O ambiente global também tem sido marcado por incertezas – Foto: coniferconifer

Os preços do arroz vêm registrando queda nas últimas semanas em meio a um cenário de oferta elevada e demanda enfraquecida em diversos mercados. O ambiente global também tem sido marcado por incertezas geopolíticas, que aumentam a volatilidade e afetam o ritmo das negociações internacionais.

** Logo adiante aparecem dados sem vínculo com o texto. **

(* ===== verification/Observe.v ===== *)
(** What a caller sees of a session, a kernel and a daemon besides their
    operations: the getters and waits of crates/rill-kernel/src/session.rs and
    kernel.rs and of crates/rilld/src/lib.rs, how their errors read
    (rill-kernel/error.rs, rilld/error.rs), and what dropping a session does. *)
From S2P Require Import Prelude Effect VtTypes Engine Attach Ring Session SessionFacts Kernel Pty Socket Text Connect Daemon DaemonSafe Polls.

Local Open Scope Z_scope.

(** ** A session *)

Section Sessions.
Context {P : Type} `{!PtyOps P}.

Definition history (s : Session P) : list Z := ring_snapshot (ring s).
Definition session_end_offset (s : Session P) : Z := end_ (ring s).
Definition session_retained_base (s : Session P) : Z := Ring.retained_base (ring s).
Definition io_journal (s : Session P) : list (Z * IoEvent) := journal s.
Definition is_terminated (s : Session P) : bool := terminated s.

(** [Drop]: the child of an ephemeral session ends with it; no other does. *)
Definition drop_session (s : Session P) : P :=
  if ephemeral s then snd (pty_terminate (pty s)) else pty s.
End Sessions.

(** [RILL_LEASE_GRACE_MS], in the unit of the clock; an hour otherwise. *)
Definition LEASE_GRACE : Z := 3600 * SECOND.
Definition lease_grace (var : option (list Z)) : Z :=
  match var ≫= parse_u64 with Some ms => ms * MILLISECOND | None => LEASE_GRACE end.

Section Waits.
Context `{!Libc} {W : Type} `{!PtySys W}.

(** An operation of the PTY of pty.rs, from its session. *)
Definition through_pty {A} (m : ST KernelError (Pty W) A) : ST KernelError (Session (Pty W)) A := fun s =>
  '(r, p) ← m (pty s); Some (r, s <| pty := p |>).

Definition session_winsize : ST KernelError (Session (Pty W)) Winsize := through_pty winsize.
Definition session_wait_readable (timeout : Z) : ST KernelError (Session (Pty W)) bool := through_pty (wait_readable timeout).
Definition session_poll_with_extras (extras : list PollFd) (timeout_ms : Z)
  : ST KernelError (Session (Pty W)) (bool * list PollFd) := through_pty (poll_with_extras extras timeout_ms).
Definition session_master_pollfd (events : Z) (s : Session (Pty W)) : PollFd := master_pollfd events (pty s).
End Waits.

(** ** The daemon *)

Section Daemons.
Context {P : Type} `{!PtyOps P} {K : Type}.
Abbreviation Dm := (Daemon P K).

(** The first leaf, while the kernel has it. *)
Definition default_leaf (d : Dm) : result DaemonError (Session P) :=
  match leaves (kern d) !! default_id d with Some s => Ok s | None => Err (DKernel UnknownSession) end.
Definition leaf_or {A} (f : Session P -> A) (none : A) (d : Dm) : A :=
  match default_leaf d with Ok s => f s | Err _ => none end.

Definition daemon_child_pid : Dm -> Z := leaf_or child_pid 0.
Definition daemon_resync_count : Dm -> Z := leaf_or resync_count 0.
Definition daemon_stalled_reads : Dm -> Z := leaf_or stalled_reads 0.
Definition daemon_child_alive : Dm -> bool := leaf_or child_alive false.
Definition child_pid_of (id : Z) (d : Dm) : option Z := child_pid <$> leaves (kern d) !! id.

Definition daemon_spawn_leaf (spawned : result KernelError (Session P)) : ST DaemonError Dm Z := on_kernel (spawn_leaf_with spawned).
Definition terminate_leaf (id : Z) : ST DaemonError Dm () := on_kernel (kernel_terminate id).
End Daemons.

(** ** Errors, read *)

Section Display.
Context (strerror : Z -> list Z).

Definition show_kernel_error (e : KernelError) : list Z :=
  match e with
  | PtyError s => lit "pty: " ++ lit s
  | SpawnError c => lit "spawn: " ++ strerror c
  | Ring.IoError c => lit "kernel io: " ++ strerror c
  | Dead => lit "child has exited"
  | AttachRefused => lit "second attach refused"
  | UnknownSession => lit "unknown session id"
  | CwdUnreadable => lit "cwd unreadable"
  | UnsupportedPlatform s => lit "unsupported platform: " ++ lit s
  | UnknownNode => lit "unknown container node id"
  | IncompatibleCheckpoint => lit "incompatible checkpoint format"
  | CheckpointEvicted => lit "checkpoint offset evicted"
  | NoCheckpoint => lit "no checkpoint installed"
  end.

(** [WouldBlock] is an error code of its own. *)
Context (io_code : IoError -> Z).

Definition show_daemon_error (e : DaemonError) : list Z :=
  match e with
  | DIo e => lit "rilld io: " ++ strerror (io_code e)
  | DKernel e => show_kernel_error e
  | DAttach e => show_attach_error strerror e
  | DChip e => show_vt_error strerror e
  | AlreadyRunning => lit "already running"
  | NestedLaunch => lit "nested rilld refused (set RILL_ALLOW_NESTED=1)"
  | UnprotectedEndpoint => lit "runtime endpoint parent is not protected"
  | PeerRefused => lit "peer credentials refused"
  | WorkerMissing => lit "worker did not appear"
  end.
End Display.
Lemma collect_identifiers ids texts :
  collect_opt (List.map identifier texts) = Some ids <->
  Forall wf_identifier ids /\ texts = List.map show_identifier ids.
Proof.
  revert ids. induction texts as [|s texts IH]; intros ids; simpl.
  - split; [intros [= <-]; by split|]. intros [_ Hm]. by destruct ids.
  - destruct (identifier s) as [i|] eqn:Hi.
    + apply identifier_spec in Hi as [Hi ->].
      destruct (collect_opt (List.map identifier texts)) as [rest|].
      * destruct (proj1 (IH rest) eq_refl) as [Hr ->]. split.
        -- intros [= <-]. split; [by constructor|done].
        -- intros [Hids Hm]. destruct ids as [|j ids]; [done|]. simpl in Hm. injection Hm as Hs Hm.
           inversion Hids as [|?? Hj Hids']; subst.
           pose proof (proj2 (identifier_spec (show_identifier i) i) (conj Hi eq_refl)) as H1.
           rewrite Hs, (proj2 (identifier_spec _ j) (conj Hj eq_refl)) in H1. injection H1 as ->.
           pose proof (proj2 (IH ids) (conj Hids' Hm)) as H2. by injection H2 as ->.
      * split; [done|]. intros [Hids Hm]. destruct ids as [|j ids]; [done|].
        injection Hm as _ Hm. apply List.Forall_cons_iff in Hids as [_ Hids].
        pose proof (proj2 (IH ids) (conj Hids Hm)) as H. discriminate H.
    + split; [done|]. intros [Hids Hm]. destruct ids as [|j ids]; [done|].
      injection Hm as -> _. inversion Hids; subst.
      by rewrite (proj2 (identifier_spec (show_identifier j) j)) in Hi.
Qed.

Lemma pre_text_lacks c ids : is_alphanumeric c = false -> c <> "-"%char -> lacks c "." = true ->
  Forall wf_identifier ids -> lacks c (pre_text ids) = true.
Proof.
  intros Ha Hm Hd Hids. unfold pre_text. destruct ids as [|i ids]; [done|].
  rewrite lacks_app. apply andb_true_intro. split.
  - unfold lacks. cbn [str_all]. rewrite andb_true_r. apply negb_true_iff, Ascii.eqb_neq. congruence.
  - apply lacks_join; [done|]. apply Forall_map. eapply Forall_impl; [|exact Hids].
    intros j Hj. by apply show_identifier_lacks.
Qed.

De acordo com a Associação de Produtores de Arroz dos Estados Unidos, o conflito no Oriente Médio tem ampliado a insegurança no comércio, com relatos de embarques sendo retidos e impactos diretos sobre a demanda. A entidade destaca que o aumento dos estoques globais intensifica a pressão sobre os preços, tornando o excesso de oferta ainda mais relevante diante de qualquer retração no consumo.

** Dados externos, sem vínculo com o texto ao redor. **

Definition prefix_of (data : list Z) : string :=
  if (length data =? 78)%nat then
    match List.find (fun p => bool_decide (p.1 = take 4 data)) spellings with Some p => p.2 | None => "" end
  else "".

Definition encode (data : list Z) : string := prefix_of data +:+ String "1" (letters data).
Definition decode (token : string) : result (list Z) string :=
  match split_once "1" token with
  | Some (p, s) =>
    match values s with
    | Some data => if bool_decide (p = prefix_of data) then Ok data else Err "another prefix"
    | None => Err "not a letter"
    end
  | None => Err "no mark"
  end.

#[export] Instance demo_keys : Keys :=
  {| decode_check := decode; encode_check := encode; Xpub_decode := fun _ => Ok tt;
     desc_checksum := fun s => Ok (dec (Z.of_nat (String.length s))) |}.

Definition all_digits : list Z := List.map Z.of_nat (seq 0 16).

Lemma letter_right n : 0 <= n < 16 -> value (letter n) = Some n /\ is_base58_char (letter n) = true /\ letter n <> "1"%char.
Proof.
  intros Hn. assert (Hall : forallb (fun n => bool_decide (value (letter n) = Some n) && is_base58_char (letter n)
    && negb (letter n =? "1")%char) all_digits = true) by (vm_compute; done).
  rewrite forallb_forall in Hall. specialize (Hall n). rewrite !andb_true_iff, bool_decide_eq_true, negb_true_iff, Ascii.eqb_neq in Hall.
  destruct Hall as [[? ?] ?]; [|done]. unfold all_digits. apply in_map_iff. exists (Z.to_nat n). split; [lia|]. apply in_seq. lia.
Qed.

Lemma value_letter a n : value a = Some n -> 0 <= n < 16 /\ letter n = a.
Proof.
  unfold value, letter. cbv zeta. set (m := Z.of_N (byte_of a)) in *.
  destruct ((97 <=? m) && (m <? 108)) eqn:E1; [|destruct ((109 <=? m) && (m <? 114)) eqn:E2; [|discriminate]]; intros [= <-]; subst m;
    rewrite ?andb_true_iff, ?Z.leb_le, ?Z.ltb_lt in *.
  - split; [lia|]. destruct (Z.ltb_spec (Z.of_N (byte_of a) - 97) 11); [|lia].
    replace (97 + _) with (Z.of_N (byte_of a)) by lia. rewrite N2Z.id. apply ascii_N_embedding.
  - split; [lia|]. destruct (Z.ltb_spec (Z.of_N (byte_of a) - 98) 11); [lia|].
    replace (98 + _) with (Z.of_N (byte_of a)) by lia. rewrite N2Z.id. apply ascii_N_embedding.
Qed.

Lemma values_letters data : is_bytes data -> values (letters data) = Some data.
Proof.
  induction 1 as [|b data Hb _ IH]; [done|]. simpl. unfold in_u8, u8_max in Hb.
  assert (0 <= b / 16 < 16) by (split; [apply Z.div_pos; lia|apply Z.div_lt_upper_bound; lia]).
  pose proof (Z.mod_pos_bound b 16 ltac:(lia)). rewrite (Z.mod_small (b / 16)) by lia.
  destruct (letter_right (b / 16)) as (-> & _); [lia|]. destruct (letter_right (b mod 16)) as (-> & _); [lia|]. rewrite IH.
  do 2 f_equal. pose proof (Z.div_mod b 16 ltac:(lia)). lia.
Qed.

Lemma letters_values fuel : forall s data, (String.length s <= fuel)%nat -> values s = Some data -> letters data = s /\ is_bytes data.
Proof.
  induction fuel as [|fuel IH]; intros [|a [|b s]] data Hlen; simpl in *; try done; try lia;
    try (intros [= <-]; split; [done|constructor]).
  destruct (value a) as [x|] eqn:Ea; [|done]. destruct (value b) as [y|] eqn:Eb; [|done].
  destruct (values s) as [l|] eqn:Es; [|done]. intros [= <-]. destruct (IH s l ltac:(lia) Es) as [Hs Hl].
  apply value_letter in Ea as [Hx Hla], Eb as [Hy Hlb]. split.
  - simpl. rewrite (Z.add_comm (16 * x)), (Z.mul_comm 16 x), Z.div_add, (Z.div_small y 16), Z.add_0_l, (Z.mod_small x 16) by lia.
    rewrite Z.mod_add, (Z.mod_small y 16) by lia. by rewrite Hla, Hlb, Hs.
  - constructor; [unfold in_u8, u8_max; lia|done].
Qed.

Lemma letters_base58 data : str_all is_base58_char (letters data) = true.
Proof.
  induction data as [|b data IH]; [done|]. simpl.
  destruct (letter_right (b / 16 mod 16)) as (_ & -> & _); [by apply Z.mod_pos_bound|].
  destruct (letter_right (b mod 16)) as (_ & -> & _); [by apply Z.mod_pos_bound|]. done.
Qed.

Lemma prefix_right data : str_all is_base58_char (prefix_of data) = true /\ lacks "1" (prefix_of data) = true.
Proof.
  unfold prefix_of. destruct (_ =? _)%nat; [|done]. destruct (List.find _ spellings) as [p|] eqn:E; [|done].
  apply List.find_some in E as [Hin _].
  assert (Hall : forallb (fun p => str_all is_base58_char p.2 && lacks "1" p.2) spellings = true) by (vm_compute; done).
  rewrite forallb_forall in Hall. by apply andb_true_iff, Hall.
Qed.

Lemma prefix_known data v spelling : length data = 78%nat -> take 4 data = v ->
  List.find (fun p => bool_decide (p.1 = v)) spellings = Some (v, spelling) -> starts_with spelling (encode data) = true.
Proof. intros Hl <- Hf. apply starts_with_app. unfold encode, prefix_of. rewrite Hl. cbn [Nat.eqb]. rewrite Hf. by eexists. Qed.

#[export] Instance demo_laws : KeysLaws.
Proof.
  split; cbn [decode_check encode_check demo_keys].
  - intros data Hd. unfold decode, encode. destruct (prefix_right data) as [_ Hp]. rewrite split_once_app by done.
    rewrite values_letters by done. by rewrite bool_decide_true.
  - intros token data. unfold decode. destruct (split_once "1" token) as [[p s]|] eqn:E; [|done].
    destruct (values s) as [d|] eqn:Es; [|done]. case_bool_decide as Hp; [|done]. intros [= <-].
    apply split_once_inv in E as [-> _]. destruct (letters_values _ _ _ (le_n _) Es) as [Hs _]. unfold encode. by rewrite Hs, Hp.
  - intros token data. unfold decode. destruct (split_once "1" token) as [[p s]|] eqn:E; [|done].
    destruct (values s) as [d|] eqn:Es; [|done]. case_bool_decide; [|done]. intros [= <-]. by apply (letters_values _ _ _ (le_n _) Es).
  - intros data. unfold encode. rewrite str_all_app. destruct (prefix_right data) as [-> _]. simpl. by rewrite letters_base58.
  - intros e data He Hl. assert (Hall : forallb (fun e =>
      bool_decide (List.find (fun p => bool_decide (p.1 = public_version e)) spellings = Some (public_version e, public e))
      && bool_decide (List.find (fun p => bool_decide (p.1 = private_version e)) spellings = Some (private_version e, private e)))
      ENCODINGS = true) by (vm_compute; done).
    rewrite forallb_forall in Hall. specialize (Hall e He). rewrite andb_true_iff, !bool_decide_eq_true in Hall.
    destruct Hall. split; intros Hv; by eapply prefix_known.
Qed.

Definition payload (version : list Z) : list Z := version ++ repeat 7 74.
Definition zpub : string := encode (payload [0x04; 0xB2; 0x47; 0x46]).
Definition xpub : string := encode (payload [0x04; 0x88; 0xB2; 0x1E]).
Definition zprv : string := encode (payload [0x04; 0xB2; 0x43; 0x0C]).

Example demo_rewritten : normalize_descriptor_keys ("wpkh([deadbeef/84h]" +:+ zpub +:+ "/0/*)")
  = Ok ("wpkh([deadbeef/84h]" +:+ xpub +:+ "/0/*)", [{| prefix := "zpub"; h_script := Some Segwit; h_multisig_only := false |}]).
Proof. vm_compute. reflexivity. Qed.
End Demo.
#[local] Existing Instances Demo.demo_keys Demo.demo_laws.

Lemma private_keys_are_refused_witness : normalize_descriptor_keys ("wpkh(" +:+ Demo.zprv +:+ "/0/*)") = Err PrivateMaterialRejected.
Proof.
  refine (proj1 (proj2 (private_keys_are_refused Demo.zprv (Demo.payload [0x04; 0xB2; 0x43; 0x0C]) "wpkh(" "/0/*)" _ _ _ _)) _).
  - vm_compute. reflexivity.
  - split; [reflexivity|]. exists (encoding ("zpub", [0x04; 0xB2; 0x47; 0x46]) ("zprv", [0x04; 0xB2; 0x43; 0x0C]) true (Some Segwit) false).
    split; [vm_compute; tauto|vm_compute; reflexivity].
  - reflexivity.
  - right. by exists "wpkh", "("%char.
  - reflexivity.
Defined.

Definition zpub_key : DecodedXpub :=
  {| normalized := Demo.xpub; network_kind := Main; script_hint := Some Segwit; converted := true; multisig_only := false |}.

Lemma key_read_is_the_same_witness : exists data, decode_check Demo.zpub = Ok data
  /\ decode_check Demo.xpub = Ok ([0x04; 0x88; 0xB2; 0x1E] ++ drop 4 data).
Proof.
  destruct (key_read_is_the_same Demo.zpub zpub_key) as (data & e & s & Hd & He & Hv & Hs & Hn & _); [vm_compute; reflexivity|].
  exists data. split; [exact Hd|]. assert (E : data = Demo.payload [0x04; 0xB2; 0x47; 0x46]).
  { vm_compute in Hd. injection Hd as <-. reflexivity. }
  subst data. vm_compute. reflexivity.
Defined.

Lemma normalized_stays_witness : normalize_descriptor_keys ("wpkh(" +:+ Demo.xpub +:+ ")#167")
  = Ok ("wpkh(" +:+ Demo.xpub +:+ ")#167", []).
Proof.
  refine (proj1 (normalized_stays ("wpkh(" +:+ Demo.zpub +:+ ")#167") ("wpkh(" +:+ Demo.xpub +:+ ")#167")
    [{| prefix := "zpub"; h_script := Some Segwit; h_multisig_only := false |}] _)).
  vm_compute. reflexivity.
Defined.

Dados do Departamento de Agricultura dos Estados Unidos indicam que, desde fevereiro, as cotações de exportação recuaram entre os principais fornecedores globais, com exceção do Uruguai. Nos Estados Unidos, os preços caíram para 534 dólares por tonelada, refletindo vendas fracas. Na Índia, Vietnã, Paquistão e Tailândia, os recuos também foram atribuídos à menor demanda e, em alguns casos, ao avanço das colheitas ou à desvalorização cambial. O Uruguai apresentou movimento oposto, com leve alta devido à oferta restrita antes da nova safra.

A Organização das Nações Unidas para a Alimentação e a Agricultura aponta que, em fevereiro, os preços globais tiveram leve alta mensal, mas permanecem abaixo do registrado há um ano. O comportamento foi heterogêneo entre os diferentes tipos de arroz, com valorização nos segmentos japonês e aromático e estabilidade ou queda em outros, influenciados por fatores como demanda regional, disponibilidade e variações cambiais.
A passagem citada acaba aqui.